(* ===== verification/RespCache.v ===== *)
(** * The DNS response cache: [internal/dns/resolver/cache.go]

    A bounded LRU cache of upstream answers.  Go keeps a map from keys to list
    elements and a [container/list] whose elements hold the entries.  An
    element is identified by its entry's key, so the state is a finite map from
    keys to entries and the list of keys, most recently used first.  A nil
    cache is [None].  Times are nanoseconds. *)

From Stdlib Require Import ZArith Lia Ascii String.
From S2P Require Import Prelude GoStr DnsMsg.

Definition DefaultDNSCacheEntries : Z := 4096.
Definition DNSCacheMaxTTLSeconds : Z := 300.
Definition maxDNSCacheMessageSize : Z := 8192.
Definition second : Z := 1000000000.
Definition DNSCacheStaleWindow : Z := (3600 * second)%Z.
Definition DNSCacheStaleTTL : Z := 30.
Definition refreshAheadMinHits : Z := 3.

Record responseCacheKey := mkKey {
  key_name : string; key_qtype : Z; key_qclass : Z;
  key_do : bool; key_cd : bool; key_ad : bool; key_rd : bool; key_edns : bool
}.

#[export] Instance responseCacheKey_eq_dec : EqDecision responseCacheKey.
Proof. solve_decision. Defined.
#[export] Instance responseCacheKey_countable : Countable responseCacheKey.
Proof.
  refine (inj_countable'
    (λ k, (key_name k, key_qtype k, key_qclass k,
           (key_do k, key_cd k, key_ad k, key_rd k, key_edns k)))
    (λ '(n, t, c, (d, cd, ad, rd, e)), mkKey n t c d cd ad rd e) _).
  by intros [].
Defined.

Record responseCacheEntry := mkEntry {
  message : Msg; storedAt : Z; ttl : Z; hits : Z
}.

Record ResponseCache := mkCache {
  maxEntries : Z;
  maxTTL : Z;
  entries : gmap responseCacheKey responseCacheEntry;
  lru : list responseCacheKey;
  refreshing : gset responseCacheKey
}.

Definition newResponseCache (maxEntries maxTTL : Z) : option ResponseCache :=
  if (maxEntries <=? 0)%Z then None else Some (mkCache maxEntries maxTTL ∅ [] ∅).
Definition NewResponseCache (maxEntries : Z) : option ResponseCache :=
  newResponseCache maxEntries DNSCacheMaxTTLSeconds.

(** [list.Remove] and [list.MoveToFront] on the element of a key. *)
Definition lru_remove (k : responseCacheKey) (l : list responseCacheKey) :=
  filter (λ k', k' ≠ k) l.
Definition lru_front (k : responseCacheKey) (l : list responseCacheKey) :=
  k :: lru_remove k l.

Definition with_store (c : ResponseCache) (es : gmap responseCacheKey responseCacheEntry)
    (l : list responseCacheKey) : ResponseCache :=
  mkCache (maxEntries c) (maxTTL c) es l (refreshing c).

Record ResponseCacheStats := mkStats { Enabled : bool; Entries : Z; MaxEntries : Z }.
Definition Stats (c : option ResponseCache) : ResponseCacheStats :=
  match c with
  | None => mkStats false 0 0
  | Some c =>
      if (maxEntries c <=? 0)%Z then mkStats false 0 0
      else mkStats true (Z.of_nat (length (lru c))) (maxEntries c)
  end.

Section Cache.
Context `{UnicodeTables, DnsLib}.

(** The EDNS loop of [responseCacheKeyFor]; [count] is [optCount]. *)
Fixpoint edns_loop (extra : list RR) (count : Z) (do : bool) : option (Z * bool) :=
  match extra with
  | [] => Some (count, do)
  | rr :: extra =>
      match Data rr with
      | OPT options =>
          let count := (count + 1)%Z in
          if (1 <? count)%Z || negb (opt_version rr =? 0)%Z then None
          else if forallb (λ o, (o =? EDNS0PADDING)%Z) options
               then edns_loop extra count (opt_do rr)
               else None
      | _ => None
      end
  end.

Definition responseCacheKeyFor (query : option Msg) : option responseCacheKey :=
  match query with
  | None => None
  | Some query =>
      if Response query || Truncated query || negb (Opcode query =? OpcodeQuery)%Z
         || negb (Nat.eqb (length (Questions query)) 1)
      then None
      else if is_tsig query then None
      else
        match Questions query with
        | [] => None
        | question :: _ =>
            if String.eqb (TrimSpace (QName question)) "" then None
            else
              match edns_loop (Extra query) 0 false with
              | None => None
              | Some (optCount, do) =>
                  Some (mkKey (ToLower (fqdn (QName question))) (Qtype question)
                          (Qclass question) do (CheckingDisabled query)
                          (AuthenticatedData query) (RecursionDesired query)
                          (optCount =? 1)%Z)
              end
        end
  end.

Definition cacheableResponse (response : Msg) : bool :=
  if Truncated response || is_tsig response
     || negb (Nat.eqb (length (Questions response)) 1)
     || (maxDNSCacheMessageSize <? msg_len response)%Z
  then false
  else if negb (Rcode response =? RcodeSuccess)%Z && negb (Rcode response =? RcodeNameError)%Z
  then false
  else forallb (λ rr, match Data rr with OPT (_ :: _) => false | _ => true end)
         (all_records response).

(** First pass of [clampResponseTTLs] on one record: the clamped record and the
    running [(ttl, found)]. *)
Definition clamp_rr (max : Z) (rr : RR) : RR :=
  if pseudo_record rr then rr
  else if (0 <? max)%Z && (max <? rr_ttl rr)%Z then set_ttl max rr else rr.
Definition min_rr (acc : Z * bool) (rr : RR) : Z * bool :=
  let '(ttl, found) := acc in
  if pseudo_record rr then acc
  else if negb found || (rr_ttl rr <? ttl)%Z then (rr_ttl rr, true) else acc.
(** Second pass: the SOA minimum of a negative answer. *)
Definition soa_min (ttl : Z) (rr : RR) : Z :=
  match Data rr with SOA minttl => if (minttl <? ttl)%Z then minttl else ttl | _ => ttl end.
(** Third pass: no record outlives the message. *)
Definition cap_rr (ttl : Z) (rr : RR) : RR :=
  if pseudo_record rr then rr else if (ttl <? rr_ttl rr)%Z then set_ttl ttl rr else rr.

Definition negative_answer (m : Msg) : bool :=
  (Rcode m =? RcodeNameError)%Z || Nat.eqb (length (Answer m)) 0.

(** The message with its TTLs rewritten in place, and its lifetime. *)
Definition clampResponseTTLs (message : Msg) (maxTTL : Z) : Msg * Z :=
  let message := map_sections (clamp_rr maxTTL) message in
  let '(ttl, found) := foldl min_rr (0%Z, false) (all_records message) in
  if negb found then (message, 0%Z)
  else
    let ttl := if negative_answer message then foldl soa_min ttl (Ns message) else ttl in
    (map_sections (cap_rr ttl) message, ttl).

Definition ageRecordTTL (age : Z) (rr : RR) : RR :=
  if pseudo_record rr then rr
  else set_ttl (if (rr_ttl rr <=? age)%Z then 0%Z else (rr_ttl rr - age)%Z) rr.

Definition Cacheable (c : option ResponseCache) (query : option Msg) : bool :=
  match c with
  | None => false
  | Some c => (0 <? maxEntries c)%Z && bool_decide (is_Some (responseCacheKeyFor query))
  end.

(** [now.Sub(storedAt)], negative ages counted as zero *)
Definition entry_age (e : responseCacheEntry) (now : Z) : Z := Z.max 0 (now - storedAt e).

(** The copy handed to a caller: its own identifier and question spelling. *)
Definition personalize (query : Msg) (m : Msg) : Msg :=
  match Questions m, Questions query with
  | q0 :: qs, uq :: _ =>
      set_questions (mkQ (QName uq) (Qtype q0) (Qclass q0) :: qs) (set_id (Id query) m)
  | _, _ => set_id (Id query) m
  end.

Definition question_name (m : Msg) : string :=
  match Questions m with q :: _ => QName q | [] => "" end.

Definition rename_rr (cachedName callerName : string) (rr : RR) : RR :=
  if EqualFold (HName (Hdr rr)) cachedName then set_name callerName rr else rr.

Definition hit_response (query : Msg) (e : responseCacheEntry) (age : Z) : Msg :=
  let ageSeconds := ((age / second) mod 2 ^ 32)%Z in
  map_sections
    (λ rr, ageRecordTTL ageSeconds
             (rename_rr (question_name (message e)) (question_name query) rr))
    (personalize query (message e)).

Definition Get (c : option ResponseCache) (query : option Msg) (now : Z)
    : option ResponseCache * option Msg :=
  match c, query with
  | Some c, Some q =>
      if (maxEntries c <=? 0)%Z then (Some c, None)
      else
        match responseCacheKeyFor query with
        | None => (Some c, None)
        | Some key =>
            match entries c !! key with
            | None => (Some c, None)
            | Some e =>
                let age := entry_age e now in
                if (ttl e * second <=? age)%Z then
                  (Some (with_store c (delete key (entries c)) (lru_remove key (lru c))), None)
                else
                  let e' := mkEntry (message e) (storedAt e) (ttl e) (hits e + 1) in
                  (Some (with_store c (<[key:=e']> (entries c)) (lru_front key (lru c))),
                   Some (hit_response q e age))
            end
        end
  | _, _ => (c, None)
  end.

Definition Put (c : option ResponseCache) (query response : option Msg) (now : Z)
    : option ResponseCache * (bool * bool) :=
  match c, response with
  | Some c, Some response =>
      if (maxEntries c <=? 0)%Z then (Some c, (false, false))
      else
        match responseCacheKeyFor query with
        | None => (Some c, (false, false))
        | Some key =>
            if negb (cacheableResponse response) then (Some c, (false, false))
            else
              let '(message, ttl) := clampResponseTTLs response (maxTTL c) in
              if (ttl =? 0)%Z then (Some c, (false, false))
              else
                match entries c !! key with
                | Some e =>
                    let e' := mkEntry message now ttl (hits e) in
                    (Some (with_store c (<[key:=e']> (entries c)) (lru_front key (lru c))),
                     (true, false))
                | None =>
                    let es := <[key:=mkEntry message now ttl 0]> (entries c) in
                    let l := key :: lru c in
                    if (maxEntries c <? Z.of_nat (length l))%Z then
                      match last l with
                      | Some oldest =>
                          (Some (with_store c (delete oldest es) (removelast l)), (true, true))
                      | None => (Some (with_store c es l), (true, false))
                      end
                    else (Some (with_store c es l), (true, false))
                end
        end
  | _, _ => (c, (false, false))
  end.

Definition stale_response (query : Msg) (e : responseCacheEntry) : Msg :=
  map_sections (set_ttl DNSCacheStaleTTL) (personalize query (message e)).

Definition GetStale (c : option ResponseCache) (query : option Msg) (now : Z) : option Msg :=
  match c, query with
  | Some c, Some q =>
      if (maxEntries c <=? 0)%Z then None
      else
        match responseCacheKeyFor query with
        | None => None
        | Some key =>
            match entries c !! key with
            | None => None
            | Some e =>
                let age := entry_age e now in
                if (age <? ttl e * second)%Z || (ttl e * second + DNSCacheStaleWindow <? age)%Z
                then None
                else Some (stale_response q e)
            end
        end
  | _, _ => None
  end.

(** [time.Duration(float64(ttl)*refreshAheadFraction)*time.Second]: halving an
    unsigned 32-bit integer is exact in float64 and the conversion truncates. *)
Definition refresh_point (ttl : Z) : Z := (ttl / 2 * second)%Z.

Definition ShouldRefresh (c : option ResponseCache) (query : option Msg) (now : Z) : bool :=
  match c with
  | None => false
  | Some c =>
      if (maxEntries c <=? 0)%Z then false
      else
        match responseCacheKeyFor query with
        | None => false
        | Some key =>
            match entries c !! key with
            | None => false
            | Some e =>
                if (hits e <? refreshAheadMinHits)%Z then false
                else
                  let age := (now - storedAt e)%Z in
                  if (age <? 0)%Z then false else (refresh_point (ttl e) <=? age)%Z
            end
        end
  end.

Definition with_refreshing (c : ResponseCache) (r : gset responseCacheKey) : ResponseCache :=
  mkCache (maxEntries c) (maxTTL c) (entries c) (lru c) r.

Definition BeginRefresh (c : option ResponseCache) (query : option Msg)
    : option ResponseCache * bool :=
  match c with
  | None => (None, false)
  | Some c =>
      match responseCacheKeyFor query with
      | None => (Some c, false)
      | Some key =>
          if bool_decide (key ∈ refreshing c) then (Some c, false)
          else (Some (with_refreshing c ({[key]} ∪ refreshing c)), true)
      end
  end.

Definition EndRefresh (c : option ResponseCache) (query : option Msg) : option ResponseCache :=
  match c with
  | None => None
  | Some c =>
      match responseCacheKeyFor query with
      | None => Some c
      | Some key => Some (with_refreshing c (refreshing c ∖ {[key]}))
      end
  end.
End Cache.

______

▸ THE PROBLEM:
Among the lines of the material above, find those with the word "DNSCacheStaleWindow". Copy each one.

▸ WRITTEN SOLUTION:
Definition DNSCacheStaleWindow : Z := (3600 * second)%Z.
                if (age <? ttl e * second)%Z || (ttl e * second + DNSCacheStaleWindow <? age)%Z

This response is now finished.